* **YOUR TASK**
Some lines in the listing may contain the word "Hlen". Say how many, with the number alone.

* **THE RECORDS**
- Opening Delimiter -

Theorem answered_mirror om m c evs : mirror a om m -> answered m c evs -> (command_account c = a -> requested om c) ->
  mirror a (foldl react om (reports_to a evs)) (foldl holds_apply m evs).
Proof.
  intros Hm [Hfit [(ev & -> & Href)|(ev & rest & -> & Hc & Hrest & Hown)]] Hreq.
  - cbn [foldl]. apply event_mirror; [done|apply Hfit|by destruct ev].
  - destruct Hfit as [Hf1 Hf2]. rewrite reports_cons, foldl_app. cbn [foldl].
    apply (fills_mirror (command_account c, result_id c)); [|done|done|].
    + apply event_mirror; [done|done|]. by eapply carries_out_heard.
    + assert (Hdec : may_rest c \/ ~ may_rest c).
      { destruct c as [c| |]; cbn; [|by left|by left]. destruct (noc_time_in_force c); [by left|by right|by right]. }
      destruct Hdec as [Hmay|Hmay]; [left; by apply Hown|right]. apply never_rests_reacts. intros Ha o Ho.
      destruct c as [c| |]; cbn in *; try (by destruct Hmay).
      destruct (Hreq Ha) as (o' & Ho' & _ & _ & _ & Ht). congruence.
Qed.
End Events.
(* ===== verification/OrderEntryClient.v ===== *)
(** * The trader's transport: src/trader/oms/order_entry_client.cpp

    The client's end of the order-entry connection: [send] writes one message
    whole on the caller's thread, [reader_loop] cuts the incoming bytes into
    frames and hands each decoded message to the sink.  What the socket
    answers is an argument; [oc_written] is what it has taken.  The latency
    stamps are in LatencyTracer.v. *)
From S2P Require Import Prelude Types ByteIO CommandCodec OrderEntryCodec.

Record OrderEntryClient := {
  oc_open : bool;
  oc_connected : bool;
  oc_read_buffer : list byte;
  oc_written : list byte;
}.
Definition OrderEntryClient_new : OrderEntryClient :=
  {| oc_open := false; oc_connected := false; oc_read_buffer := []; oc_written := [] |}.
Definition oc_with_buffer (c : OrderEntryClient) (buffer : list byte) : OrderEntryClient :=
  {| oc_open := oc_open c; oc_connected := oc_connected c; oc_read_buffer := buffer; oc_written := oc_written c |}.

(** [accepted] is the operating system's answer. *)
Definition connect (c : OrderEntryClient) (accepted : bool) : OrderEntryClient * bool :=
  if accepted
  then ({| oc_open := true; oc_connected := true; oc_read_buffer := oc_read_buffer c; oc_written := oc_written c |}, true)
  else (c, false).
(** After the join the reader has ended. *)
Definition disconnect (c : OrderEntryClient) : OrderEntryClient :=
  {| oc_open := false; oc_connected := false; oc_read_buffer := oc_read_buffer c; oc_written := oc_written c |}.

(** ** Sending *)
Inductive IoAnswer := IoTook (n : nat) | IoNotOk.
(** The write loop: what the socket took, and whether that was all. *)
Fixpoint write_loop (fuel : nat) (left : list byte) (answers : list IoAnswer) : list byte * bool :=
  match left, fuel with
  | [], _ => ([], true)
  | _, O => ([], false)
  | _, S fuel =>
      match answers with
      | IoTook n :: answers =>
          let n := Nat.min n (length left) in
          if (n =? 0)%nat then ([], false)
          else let (taken, ok) := write_loop fuel (drop n left) answers in (take n left ++ taken, ok)
      | IoNotOk :: _ | [] => ([], false)
      end
  end.
Definition send (c : OrderEntryClient) (message : OrderEntry.Message) (answers : list IoAnswer) : OrderEntryClient * bool :=
  let buffer := OrderEntry.encode_message message [] in
  let (taken, ok) := write_loop (length buffer) buffer answers in
  ({| oc_open := oc_open c; oc_connected := oc_connected c; oc_read_buffer := oc_read_buffer c;
      oc_written := oc_written c ++ taken |}, ok).

(** ** Reading *)
(** The first whole frame, and the bytes after it. *)
Definition first_frame (buffer : list byte) : option (list byte * list byte) :=
  match OrderEntry.decode_header buffer with
  | inr _ => None
  | inl header =>
      let frame_size := (OrderEntry.HEADER_SIZE + Z.to_nat (OrderEntry.hd_payload_size header))%nat in
      if (length buffer <? frame_size)%nat then None else Some (take frame_size buffer, drop frame_size buffer)
  end.
Fixpoint frames_loop (fuel : nat) (buffer : list byte) : list OrderEntry.Message * list byte :=
  match fuel with
  | O => ([], buffer)
  | S fuel =>
      match first_frame buffer with
      | None => ([], buffer)
      | Some (frame, rest) =>
          let (messages, rest) := frames_loop fuel rest in
          (match OrderEntry.decode_message frame with inl message => message :: messages | inr _ => messages end, rest)
      end
  end.
Inductive ReadAnswer := ReadOk (bytes : list byte) | ReadNotOk.
(** One call of [read] and the frames it completes; [None] when the loop ends. *)
Definition read_once (c : OrderEntryClient) (answer : ReadAnswer) : option (OrderEntryClient * list OrderEntry.Message) :=
  match answer with
  | ReadNotOk => None
  | ReadOk bytes =>
      let chunk := take 4096 bytes in
      if bool_decide (chunk = []) then None
      else
        let buffer := oc_read_buffer c ++ chunk in
        let (messages, rest) := frames_loop (length buffer) buffer in
        Some (oc_with_buffer c rest, messages)
  end.
(** What the reader leaves behind when its loop ends. *)
Definition reader_ends (c : OrderEntryClient) : OrderEntryClient :=
  {| oc_open := oc_open c; oc_connected := false; oc_read_buffer := oc_read_buffer c; oc_written := oc_written c |}.
(** The reader over the answers it gets, and what its sink is called with. *)
Fixpoint reader_loop (c : OrderEntryClient) (answers : list ReadAnswer) : OrderEntryClient * list OrderEntry.Message :=
  match answers with
  | [] => (c, [])
  | answer :: answers =>
      match read_once c answer with
      | None => (reader_ends c, [])
      | Some (c, heard) => let (c, later) := reader_loop c answers in (c, heard ++ later)
      end
  end.

(** ** The loops end and lose nothing *)
Lemma write_loop_taken fuel : forall left answers, (length left <= fuel)%nat -> exists rest,
  left = (write_loop fuel left answers).1 ++ rest /\ ((write_loop fuel left answers).2 = true <-> rest = []).
Proof.
  induction fuel as [|fuel IH]; intros left answers Hlen.
  { destruct left; [|cbn in Hlen; lia]. by exists []. }
  destruct left as [|b left]; [by exists []|]. cbn [write_loop].
  destruct answers as [|[n|] answers]; [by exists (b :: left)| |by exists (b :: left)].
  set (k := Nat.min n _). destruct (Nat.eqb_spec k 0) as [Hz|Hz]; [by exists (b :: left)|].
  destruct (IH (drop k (b :: left)) answers) as (rest & E & Hok); [rewrite length_drop; cbn in *; lia|].
  destruct (write_loop fuel (drop k (b :: left)) answers) as [taken ok]. cbn [fst snd] in *. exists rest. split; [|done].
  by rewrite <- app_assoc, <- E, take_drop.
Qed.

Lemma first_frame_parts buffer frame rest : first_frame buffer = Some (frame, rest) ->
  buffer = frame ++ rest /\ (OrderEntry.HEADER_SIZE <= length frame)%nat.
Proof.
  unfold first_frame. destruct (OrderEntry.decode_header buffer) as [h|]; [|done]. set (n := (_ + _)%nat).
  destruct (Nat.ltb_spec (length buffer) n); [done|]. intros [= <- <-]. rewrite take_drop, length_take. split; [done|lia].
Qed.
Lemma first_frame_message msg rest : OrderEntry.message_wf msg ->
  first_frame (OrderEntry.message_bytes msg ++ rest) = Some (OrderEntry.message_bytes msg, rest).
Proof.
  intros Hw. unfold first_frame, OrderEntry.message_bytes. rewrite <- app_assoc, OrderEntry.decode_oe_header by apply OrderEntry.oe_payload_range.
  cbn [OrderEntry.message_header OrderEntry.hd_payload_size]. pose proof (OrderEntry.length_oe_payload msg) as Hl.
  rewrite !app_assoc. set (whole := OrderEntry.header_bytes _ ++ _).
  assert (Hn : (OrderEntry.HEADER_SIZE + Z.to_nat (OrderEntry.payload_size_for (OrderEntry.message_type msg)))%nat = length whole).
  { unfold whole. rewrite length_app, OrderEntry.length_oe_header. lia. }
  rewrite Hn, length_app. destruct (Nat.ltb_spec (length whole + length rest) (length whole)); [lia|].
  by rewrite take_app_length, drop_app_length.
Qed.

(** ** A stream of messages, in any chunks *)
Definition stream_of (messages : list OrderEntry.Message) : list byte := mjoin (OrderEntry.message_bytes <$> messages).
Lemma stream_app l l' : stream_of (l ++ l') = stream_of l ++ stream_of l'.
Proof. unfold stream_of. by rewrite fmap_app, join_app. Qed.

Lemma stream_cons m l : stream_of (m :: l) = OrderEntry.message_bytes m ++ stream_of l.
Proof. done. Qed.
Lemma decode_header_front data rest : (OrderEntry.HEADER_SIZE <= length data)%nat ->
  OrderEntry.decode_header (data ++ rest) = OrderEntry.decode_header data.
Proof.
  intros Hl. unfold OrderEntry.decode_header. rewrite length_app, take_app_le by done.
  destruct (Nat.ltb_spec (length data + length rest) OrderEntry.HEADER_SIZE); [lia|].
  destruct (Nat.ltb_spec (length data) OrderEntry.HEADER_SIZE); [lia|done].
Qed.
(** An unfinished frame is left for later. *)
Lemma first_frame_short buffer future msg rest : OrderEntry.message_wf msg ->
  buffer ++ future = OrderEntry.message_bytes msg ++ rest -> (length buffer < length (OrderEntry.message_bytes msg))%nat ->
  first_frame buffer = None.
Proof.
  intros Hw E Hl. unfold first_frame. destruct (decide (length buffer < OrderEntry.HEADER_SIZE)%nat) as [Hs|Hs].
  { unfold OrderEntry.decode_header. by rewrite (proj2 (Nat.ltb_lt _ _) Hs). }
  rewrite <- (decode_header_front buffer future) by lia. rewrite E. unfold OrderEntry.message_bytes in *.
  rewrite <- app_assoc, OrderEntry.decode_oe_header by apply OrderEntry.oe_payload_range. cbn [OrderEntry.message_header OrderEntry.hd_payload_size].
  rewrite length_app, OrderEntry.length_oe_header in Hl. pose proof (OrderEntry.length_oe_payload msg) as Hp.
  rewrite (proj2 (Nat.ltb_lt _ _)); [done|lia].
Qed.

Lemma frames_loop_stream fuel : forall buffer future ms, Forall OrderEntry.message_wf ms -> (length buffer <= fuel)%nat ->
  buffer ++ future = stream_of ms -> exists heard later rest, ms = heard ++ later /\ frames_loop fuel buffer = (heard, rest) /\
    buffer = stream_of heard ++ rest /\ first_frame rest = None.
Proof.
  induction fuel as [|fuel IH]; intros buffer future ms Hw Hlen E.
  { destruct buffer; [|cbn in Hlen; lia]. by exists [], ms, []. }
  cbn [frames_loop]. destruct ms as [|m ms].
  { apply app_eq_nil in E as [-> _]. by exists [], [], []. }
  apply Forall_cons in Hw as [Hm Hw]. change (stream_of (m :: ms)) with (OrderEntry.message_bytes m ++ stream_of ms) in E.
  destruct (decide (length buffer < length (OrderEntry.message_bytes m))%nat) as [Hs|Hs].
  { rewrite (first_frame_short buffer future m (stream_of ms)) by done. exists [], (m :: ms), buffer. split_and!; try done.
    by apply (first_frame_short buffer future m (stream_of ms)). }
  destruct (app_eq_inv _ _ _ _ E) as [(k & E1 & E2)|(k & E1 & E2)].
  2:{ rewrite E1, length_app in Hs. assert (k = []) as -> by (destruct k; [done|cbn in Hs; lia]).
      rewrite app_nil_r in E1. subst buffer. destruct (IH [] future ms Hw ltac:(cbn; lia) E2) as (heard & later & rest & H1 & H2 & H3 & H4).
      destruct (app_eq_nil _ _ (eq_sym H3)) as [Hh ->]. pose proof (first_frame_message m [] Hm) as Hf. rewrite app_nil_r in Hf.
      pose proof (OrderEntry.decode_message_bytes m [] Hm) as Hd. rewrite app_nil_r in Hd. rewrite Hf, H2, Hd.
      exists (m :: heard), later, []. split_and!; [by rewrite H1|done| |done]. by rewrite stream_cons, Hh, !app_nil_r. }
  subst buffer. rewrite length_app in Hlen. assert (3 <= length (OrderEntry.message_bytes m))%nat.
  { unfold OrderEntry.message_bytes. rewrite length_app, OrderEntry.length_oe_header. unfold OrderEntry.HEADER_SIZE. lia. }
  destruct (IH k future ms Hw ltac:(lia) (eq_sym E2)) as (heard & later & rest & H1 & H2 & H3 & H4).
  pose proof (OrderEntry.decode_message_bytes m [] Hm) as Hd. rewrite app_nil_r in Hd. rewrite first_frame_message, H2, Hd by done.
  exists (m :: heard), later, rest. split_and!; [by rewrite H1|done| |done]. rewrite stream_cons, <- app_assoc. f_equal. exact H3.
Qed.

(** What the reader has heard of a stream cut in any way: everything that has
    arrived whole, and nothing else. *)
Record heard_of (c : OrderEntryClient) (arrived : list byte) (ms : list OrderEntry.Message)
    (out : OrderEntryClient * list OrderEntry.Message) : Prop := {
  hd_split : exists later, ms = out.2 ++ later /\
    match later with [] => oc_read_buffer out.1 = [] | m :: _ => (length (oc_read_buffer out.1) < length (OrderEntry.message_bytes m))%nat end;
  hd_bytes : arrived = stream_of out.2 ++ oc_read_buffer out.1;
  hd_client : out.1 = oc_with_buffer c (oc_read_buffer out.1);
  hd_frame : first_frame (oc_read_buffer out.1) = None;
}.
Lemma leftover_of rest future later : Forall OrderEntry.message_wf later -> rest ++ future = stream_of later -> first_frame rest = None ->
  match later with [] => rest = [] | m :: _ => (length rest < length (OrderEntry.message_bytes m))%nat end.
Proof.
  intros Hw E Hf. destruct later as [|m later]; [by apply app_eq_nil in E as [-> _]|]. apply Forall_cons in Hw as [Hm _].
  rewrite stream_cons in E. destruct (decide (length rest < length (OrderEntry.message_bytes m))%nat) as [|Hs]; [done|]. exfalso.
  destruct (app_eq_inv _ _ _ _ E) as [(k & E1 & _)|(k & E1 & _)].
  - by rewrite E1, first_frame_message in Hf.
  - assert (k = []) as -> by (rewrite E1, length_app in Hs; destruct k; [done|cbn in Hs; lia]).
    rewrite app_nil_r in E1. subst rest. pose proof (first_frame_message m [] Hm) as H. rewrite app_nil_r in H. congruence.
Qed.
Lemma reader_hears chunks : forall c future ms, Forall OrderEntry.message_wf ms -> first_frame (oc_read_buffer c) = None ->
  Forall (fun chunk => chunk <> [] /\ (length chunk <= 4096)%nat) chunks ->
  (oc_read_buffer c ++ mjoin chunks) ++ future = stream_of ms ->
  heard_of c (oc_read_buffer c ++ mjoin chunks) ms (reader_loop c (ReadOk <$> chunks)).
Proof.
  induction chunks as [|chunk chunks IH]; intros c future ms Hw Hf Hc E.
  { cbn [mjoin list_join] in *. rewrite app_nil_r in *. cbn [fmap list_fmap reader_loop]. split; cbn; try done; [|by destruct c].
    exists ms. split; [done|]. by eapply leftover_of. }
  apply Forall_cons in Hc as [[Hne Hlen] Hc]. cbn [fmap list_fmap reader_loop read_once]. rewrite take_ge by done.
  rewrite bool_decide_eq_false_2 by done. set (buffer := oc_read_buffer c ++ chunk).
  assert (E' : buffer ++ (mjoin chunks ++ future) = stream_of ms).
  { unfold buffer. rewrite <- E. cbn. by rewrite <- !app_assoc. }
  destruct (frames_loop_stream (length buffer) buffer _ ms Hw ltac:(lia) E') as (heard & later & rest & -> & -> & Hb & Hf').
  apply Forall_app in Hw as [_ Hw]. rewrite stream_app, Hb, <- app_assoc in E'. apply app_inv_head in E'.
  destruct (IH (oc_with_buffer c rest) future later Hw Hf' Hc) as [(later' & I1 & I1') I2 I3 I4]; [by rewrite <- app_assoc|].
  cbn [oc_with_buffer oc_read_buffer] in I2. destruct (reader_loop (oc_with_buffer c rest) (ReadOk <$> chunks)) as [c' heard']. cbn [fst snd] in *.
  split; cbn [fst snd].
  - exists later'. split; [by rewrite I1, app_assoc|done].
  - cbn [mjoin list_join]. rewrite stream_app, <- app_assoc, <- I2, (app_assoc (stream_of heard)), <- Hb. unfold buffer. by rewrite <- app_assoc.
  - exact I3.
  - exact I4.
Qed.
Definition chunk_ok (chunk : list byte) : Prop := chunk <> [] /\ (length chunk <= 4096)%nat.
Lemma reader_prefix client chunks future ms : Forall OrderEntry.message_wf ms -> oc_read_buffer client = [] -> Forall chunk_ok chunks ->
  mjoin chunks ++ future = stream_of ms -> (reader_loop client (ReadOk <$> chunks)).2 `prefix_of` ms.
Proof.
  intros Hw Hb Hc E. destruct (reader_hears chunks client future ms Hw) as [(later & H & _) _ _ _]; [by rewrite Hb|done|by rewrite Hb|].
  by exists later.
Qed.
Lemma send_appends c m answers : exists taken rest, oc_written (send c m answers).1 = oc_written c ++ taken /\
  taken ++ rest = OrderEntry.message_bytes m /\ ((send c m answers).2 = true <-> rest = []).
Proof.
  unfold send. rewrite OrderEntry.encode_message_bytes. cbn [app].
  destruct (write_loop_taken (length (OrderEntry.message_bytes m)) (OrderEntry.message_bytes m) answers (le_n _)) as (rest & E & H).
  destruct (write_loop _ _ _) as [taken ok]. by exists taken, rest.
Qed.
Lemma send_taken c m answers : exists rest, oc_written (send c m answers).1 ++ rest = oc_written c ++ OrderEntry.message_bytes m /\
  ((send c m answers).2 = true <-> rest = []).
Proof.
  destruct (send_appends c m answers) as (taken & rest & -> & E & H). exists rest. split; [|done]. by rewrite <- app_assoc, E.
Qed.
Lemma replay_distinct : NoDup (flag <$> fields).
Proof. flags_distinct. Qed.
Definition numbers : list Number := [TopLevels; IdleTimeoutMs; QueueCapacity; ConsumerDelayUs].
Definition render (a : Args) : list string :=
  settings flag (from_option (fun v => [(Input, v)]) [] (input a) ++ from_option (fun p => [(Listen, pretty p)]) [] (listen_port a) ++
    ((fun n => (Num n, pretty (number a n))) <$> numbers) ++
    from_option (fun v => [(SnapshotOut, v)]) [] (snapshot_out a) ++ from_option (fun v => [(SnapshotIn, v)]) [] (snapshot_in a)).
Lemma replay_parse_render a : ~ (is_Some (input a) <-> is_Some (listen_port a)) -> from_option (fits Unsigned16) True (listen_port a) ->
  (forall n, fits Unsigned64 (number a n)) ->
  exists a', parse_args (render a) = Returned (Some a') /\ input a' = input a /\ listen_port a' = listen_port a /\
    snapshot_out a' = snapshot_out a /\ snapshot_in a' = snapshot_in a /\ forall n, number a' n = number a n.
Proof.
  intros Hm Hp Hn. destruct a as [i p z so si]. cbn [input listen_port number] in Hm, Hp, Hn. unfold parse_args, render.
  set (a' := {| input := i; listen_port := p; number := foldl (fun g f => <[f := z f]> g) (number Args_default) numbers;
                snapshot_out := so; snapshot_in := si |}).
  exists a'. split.
  - rewrite <- (app_nil_r (settings _ _)). rewrite (parse_settings fields flag assign false replay_distinct) with (args' := a').
    + cbn [parse_loop parsed_bind mbind option_bind input listen_port a']. by rewrite bool_decide_eq_false_2.
    + destruct i, p, so, si; repeat constructor; cbn; set_solver.
    + destruct i, p, so, si; run_settings; reflexivity.
  - repeat split; [done..|]. intros n. cbn [number a']. rewrite set_numbers. by rewrite decide_True by (destruct n; set_solver).
Qed.
End ReplayArgs.

(** ** apps/trading_server: arguments *)
Module ServerArgs.
Record Args := {
  tcp_port : Z;
  market_data_ports : list Z;
  http_port : Z;
  static_dir : string;
  sim_cash : Z;
  sim_position : Quantity;
}.
Definition Args_default : Args :=
  {| tcp_port := 7000; market_data_ports := []; http_port := 8080; static_dir := EmptyString;
     sim_cash := 100000000000000; sim_position := 1000000 |}.
Inductive Field := TcpPort | MarketDataPort | SimCash | SimPosition | HttpPort | StaticDir.
Definition fields : list Field := [TcpPort; MarketDataPort; SimCash; SimPosition; HttpPort; StaticDir].
Definition flag (f : Field) : string :=
  match f with
  | TcpPort => "--tcp-port"
  | MarketDataPort => "--market-data-port"
  | SimCash => "--sim-cash"
  | SimPosition => "--sim-position"
  | HttpPort => "--http-port"
  | StaticDir => "--static-dir"
  end.
Definition assign (f : Field) (v : string) (a : Args) : option Args :=
  let 'Build_Args tcp ports http dir cash position := a in
  match f with
  | TcpPort => (fun n => Build_Args n ports http dir cash position) <$> read_as Unsigned16 v
  | MarketDataPort => (fun n => Build_Args tcp (ports ++ [n]) http dir cash position) <$> read_as Unsigned16 v
  | SimCash => (fun n => Build_Args tcp ports http dir n position) <$> read_as Signed64 v
  | SimPosition => (fun n => Build_Args tcp ports http dir cash n) <$> read_as Unsigned64 v
  | HttpPort => (fun n => Build_Args tcp ports n dir cash position) <$> read_as Unsigned16 v
  | StaticDir => Some (Build_Args tcp ports http v cash position)
  end.
Definition parse_args (argv : list string) : Parsed Args :=
  parsed_bind (parse_loop fields flag assign false argv Args_default) (fun a =>
    let 'Build_Args tcp ports http dir cash position := a in
    Some (Build_Args tcp (if decide (ports = []) then [7001] else ports) http dir cash position)).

- Closing Delimiter -

* **ANSWER SECTION**
6